> The task
Taking the entries below from the top, restate each line exactly and end with the line containing "destruct ((rate_last_last_reset_hours s".

(Records from a dataset)
════════════════════

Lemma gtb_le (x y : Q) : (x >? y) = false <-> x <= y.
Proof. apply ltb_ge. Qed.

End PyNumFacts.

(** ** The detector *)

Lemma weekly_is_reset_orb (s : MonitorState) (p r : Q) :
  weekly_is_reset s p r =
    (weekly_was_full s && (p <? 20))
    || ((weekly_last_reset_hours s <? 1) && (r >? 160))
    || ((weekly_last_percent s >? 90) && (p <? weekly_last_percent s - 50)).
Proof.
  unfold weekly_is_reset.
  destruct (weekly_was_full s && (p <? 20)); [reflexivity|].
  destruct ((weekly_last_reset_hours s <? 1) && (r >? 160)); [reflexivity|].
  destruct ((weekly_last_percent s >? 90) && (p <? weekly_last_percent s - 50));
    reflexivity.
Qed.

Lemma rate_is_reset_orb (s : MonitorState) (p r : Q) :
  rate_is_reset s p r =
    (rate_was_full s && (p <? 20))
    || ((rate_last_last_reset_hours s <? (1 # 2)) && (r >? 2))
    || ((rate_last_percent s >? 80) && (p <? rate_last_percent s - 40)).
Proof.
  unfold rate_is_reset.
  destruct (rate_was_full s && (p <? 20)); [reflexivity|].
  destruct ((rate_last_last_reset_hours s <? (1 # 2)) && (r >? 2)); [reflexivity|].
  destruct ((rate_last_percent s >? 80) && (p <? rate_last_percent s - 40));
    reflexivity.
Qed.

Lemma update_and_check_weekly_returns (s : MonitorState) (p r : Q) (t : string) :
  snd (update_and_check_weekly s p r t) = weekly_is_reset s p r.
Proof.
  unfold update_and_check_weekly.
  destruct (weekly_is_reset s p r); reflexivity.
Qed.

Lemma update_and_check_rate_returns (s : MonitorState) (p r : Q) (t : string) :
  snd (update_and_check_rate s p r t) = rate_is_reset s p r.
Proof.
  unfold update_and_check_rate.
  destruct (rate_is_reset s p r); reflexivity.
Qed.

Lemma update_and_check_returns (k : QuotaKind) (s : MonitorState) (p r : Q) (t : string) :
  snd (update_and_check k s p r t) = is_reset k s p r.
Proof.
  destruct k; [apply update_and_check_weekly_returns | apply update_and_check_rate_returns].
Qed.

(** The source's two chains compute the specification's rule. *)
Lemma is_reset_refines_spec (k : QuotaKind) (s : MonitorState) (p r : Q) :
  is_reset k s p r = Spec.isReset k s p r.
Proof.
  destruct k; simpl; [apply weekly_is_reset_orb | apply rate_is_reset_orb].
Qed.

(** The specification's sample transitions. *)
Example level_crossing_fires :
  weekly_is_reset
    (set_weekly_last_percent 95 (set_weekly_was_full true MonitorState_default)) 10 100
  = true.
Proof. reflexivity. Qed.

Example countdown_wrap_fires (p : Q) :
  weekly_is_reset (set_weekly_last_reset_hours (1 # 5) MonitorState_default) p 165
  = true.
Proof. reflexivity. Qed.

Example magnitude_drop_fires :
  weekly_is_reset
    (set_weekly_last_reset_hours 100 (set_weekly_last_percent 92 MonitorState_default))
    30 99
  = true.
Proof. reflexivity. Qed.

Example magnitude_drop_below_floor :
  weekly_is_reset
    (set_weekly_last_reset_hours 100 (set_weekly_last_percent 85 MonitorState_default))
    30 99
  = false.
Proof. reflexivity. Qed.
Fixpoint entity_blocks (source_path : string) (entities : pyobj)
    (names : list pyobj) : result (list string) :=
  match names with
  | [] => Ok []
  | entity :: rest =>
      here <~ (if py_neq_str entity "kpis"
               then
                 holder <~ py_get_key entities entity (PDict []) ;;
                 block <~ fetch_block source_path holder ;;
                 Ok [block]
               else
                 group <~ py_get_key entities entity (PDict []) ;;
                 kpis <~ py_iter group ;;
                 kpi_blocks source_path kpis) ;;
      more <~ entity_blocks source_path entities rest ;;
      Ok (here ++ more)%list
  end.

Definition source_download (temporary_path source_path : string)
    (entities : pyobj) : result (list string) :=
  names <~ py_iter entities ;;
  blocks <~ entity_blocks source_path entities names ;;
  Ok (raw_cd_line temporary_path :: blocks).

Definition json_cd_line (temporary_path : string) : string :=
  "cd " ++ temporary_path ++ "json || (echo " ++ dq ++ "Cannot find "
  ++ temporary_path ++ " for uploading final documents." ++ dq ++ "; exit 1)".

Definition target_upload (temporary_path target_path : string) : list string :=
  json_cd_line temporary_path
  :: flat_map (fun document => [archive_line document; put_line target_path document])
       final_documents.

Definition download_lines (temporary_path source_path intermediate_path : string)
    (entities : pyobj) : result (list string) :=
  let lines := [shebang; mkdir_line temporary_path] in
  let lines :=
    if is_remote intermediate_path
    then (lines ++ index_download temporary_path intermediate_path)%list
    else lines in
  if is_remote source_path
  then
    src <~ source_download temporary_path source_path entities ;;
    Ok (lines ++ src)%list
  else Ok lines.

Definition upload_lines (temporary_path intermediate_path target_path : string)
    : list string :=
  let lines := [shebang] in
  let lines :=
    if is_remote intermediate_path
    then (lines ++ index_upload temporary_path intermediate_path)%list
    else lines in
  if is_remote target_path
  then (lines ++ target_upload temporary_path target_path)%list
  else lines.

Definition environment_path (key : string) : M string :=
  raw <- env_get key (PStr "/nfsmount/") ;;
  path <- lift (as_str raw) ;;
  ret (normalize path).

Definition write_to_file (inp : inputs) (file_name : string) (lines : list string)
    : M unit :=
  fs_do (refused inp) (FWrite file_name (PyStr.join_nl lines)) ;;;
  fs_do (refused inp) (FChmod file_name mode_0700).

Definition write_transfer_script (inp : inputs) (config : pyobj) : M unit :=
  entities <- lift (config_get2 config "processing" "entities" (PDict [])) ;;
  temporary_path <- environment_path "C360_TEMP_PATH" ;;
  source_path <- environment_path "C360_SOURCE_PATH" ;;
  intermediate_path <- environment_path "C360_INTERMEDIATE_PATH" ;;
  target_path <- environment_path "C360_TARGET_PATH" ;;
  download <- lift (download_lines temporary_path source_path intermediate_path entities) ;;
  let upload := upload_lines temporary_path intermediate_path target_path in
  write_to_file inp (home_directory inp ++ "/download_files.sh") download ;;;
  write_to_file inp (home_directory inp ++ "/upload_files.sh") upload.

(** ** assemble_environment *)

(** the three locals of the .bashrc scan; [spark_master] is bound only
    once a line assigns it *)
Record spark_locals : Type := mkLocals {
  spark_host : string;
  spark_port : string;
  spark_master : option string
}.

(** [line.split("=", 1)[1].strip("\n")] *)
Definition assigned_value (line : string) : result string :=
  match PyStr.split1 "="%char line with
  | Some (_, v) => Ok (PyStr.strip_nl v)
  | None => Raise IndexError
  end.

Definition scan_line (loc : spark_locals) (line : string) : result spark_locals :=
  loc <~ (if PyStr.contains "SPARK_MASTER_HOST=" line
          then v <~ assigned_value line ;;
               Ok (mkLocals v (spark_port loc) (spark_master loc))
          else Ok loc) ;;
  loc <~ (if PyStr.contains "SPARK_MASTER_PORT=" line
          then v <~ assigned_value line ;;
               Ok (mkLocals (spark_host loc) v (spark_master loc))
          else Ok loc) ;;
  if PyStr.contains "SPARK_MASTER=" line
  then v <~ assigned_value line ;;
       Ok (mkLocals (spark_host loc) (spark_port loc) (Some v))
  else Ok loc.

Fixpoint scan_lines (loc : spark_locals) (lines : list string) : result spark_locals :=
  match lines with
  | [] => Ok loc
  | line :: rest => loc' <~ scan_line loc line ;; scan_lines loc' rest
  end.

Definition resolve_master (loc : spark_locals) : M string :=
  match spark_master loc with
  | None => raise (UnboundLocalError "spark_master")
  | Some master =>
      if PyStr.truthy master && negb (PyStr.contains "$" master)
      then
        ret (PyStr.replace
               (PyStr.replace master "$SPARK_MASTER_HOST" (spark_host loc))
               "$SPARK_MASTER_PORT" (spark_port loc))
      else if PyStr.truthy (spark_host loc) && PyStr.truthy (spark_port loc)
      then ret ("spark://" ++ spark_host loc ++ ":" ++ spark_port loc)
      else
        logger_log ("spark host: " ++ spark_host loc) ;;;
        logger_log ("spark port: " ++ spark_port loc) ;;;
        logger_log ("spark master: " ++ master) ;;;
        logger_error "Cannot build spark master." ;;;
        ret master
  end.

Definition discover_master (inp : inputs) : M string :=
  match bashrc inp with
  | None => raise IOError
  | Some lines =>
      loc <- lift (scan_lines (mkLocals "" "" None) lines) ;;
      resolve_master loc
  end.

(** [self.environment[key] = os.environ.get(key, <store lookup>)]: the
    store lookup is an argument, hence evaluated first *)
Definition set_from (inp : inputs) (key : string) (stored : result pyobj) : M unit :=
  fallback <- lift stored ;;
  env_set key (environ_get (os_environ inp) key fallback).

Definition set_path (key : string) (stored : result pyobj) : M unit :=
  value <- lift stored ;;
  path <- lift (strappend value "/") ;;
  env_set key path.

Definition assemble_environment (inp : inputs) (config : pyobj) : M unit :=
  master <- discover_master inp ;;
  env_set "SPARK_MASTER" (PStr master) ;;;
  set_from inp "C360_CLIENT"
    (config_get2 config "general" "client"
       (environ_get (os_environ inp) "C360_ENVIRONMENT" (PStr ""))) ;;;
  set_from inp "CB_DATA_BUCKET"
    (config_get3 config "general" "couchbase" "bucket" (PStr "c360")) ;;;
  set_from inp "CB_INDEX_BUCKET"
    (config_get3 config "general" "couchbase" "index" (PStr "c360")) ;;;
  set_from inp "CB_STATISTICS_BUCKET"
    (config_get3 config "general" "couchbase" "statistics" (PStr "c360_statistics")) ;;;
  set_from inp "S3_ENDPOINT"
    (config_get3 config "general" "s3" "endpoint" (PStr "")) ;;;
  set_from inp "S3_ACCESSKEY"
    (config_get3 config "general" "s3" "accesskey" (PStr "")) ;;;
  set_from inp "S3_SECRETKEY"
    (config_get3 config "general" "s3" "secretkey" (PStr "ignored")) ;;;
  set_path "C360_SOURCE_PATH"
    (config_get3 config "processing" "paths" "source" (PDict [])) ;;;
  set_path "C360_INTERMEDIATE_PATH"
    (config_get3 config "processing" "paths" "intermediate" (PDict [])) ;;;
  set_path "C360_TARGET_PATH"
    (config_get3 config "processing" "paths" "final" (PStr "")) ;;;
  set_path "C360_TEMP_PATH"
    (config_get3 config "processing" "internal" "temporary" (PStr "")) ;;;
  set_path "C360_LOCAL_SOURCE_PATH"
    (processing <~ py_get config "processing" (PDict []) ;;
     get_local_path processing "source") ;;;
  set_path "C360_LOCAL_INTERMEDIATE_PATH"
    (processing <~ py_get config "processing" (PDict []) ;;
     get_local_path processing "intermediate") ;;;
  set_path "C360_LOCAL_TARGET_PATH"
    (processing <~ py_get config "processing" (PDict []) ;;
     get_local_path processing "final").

════════════════════

> Exercise response
Lemma gtb_le (x y : Q) : (x >? y) = false <-> x <= y.
Proof. apply ltb_ge. Qed.

End PyNumFacts.

(** ** The detector *)

Lemma weekly_is_reset_orb (s : MonitorState) (p r : Q) :
  weekly_is_reset s p r =
    (weekly_was_full s && (p <? 20))
    || ((weekly_last_reset_hours s <? 1) && (r >? 160))
    || ((weekly_last_percent s >? 90) && (p <? weekly_last_percent s - 50)).
Proof.
  unfold weekly_is_reset.
  destruct (weekly_was_full s && (p <? 20)); [reflexivity|].
  destruct ((weekly_last_reset_hours s <? 1) && (r >? 160)); [reflexivity|].
  destruct ((weekly_last_percent s >? 90) && (p <? weekly_last_percent s - 50));
    reflexivity.
Qed.

Lemma rate_is_reset_orb (s : MonitorState) (p r : Q) :
  rate_is_reset s p r =
    (rate_was_full s && (p <? 20))
    || ((rate_last_last_reset_hours s <? (1 # 2)) && (r >? 2))
    || ((rate_last_percent s >? 80) && (p <? rate_last_percent s - 40)).
Proof.
  unfold rate_is_reset.
  destruct (rate_was_full s && (p <? 20)); [reflexivity|].
  destruct ((rate_last_last_reset_hours s <? (1 # 2)) && (r >? 2)); [reflexivity|].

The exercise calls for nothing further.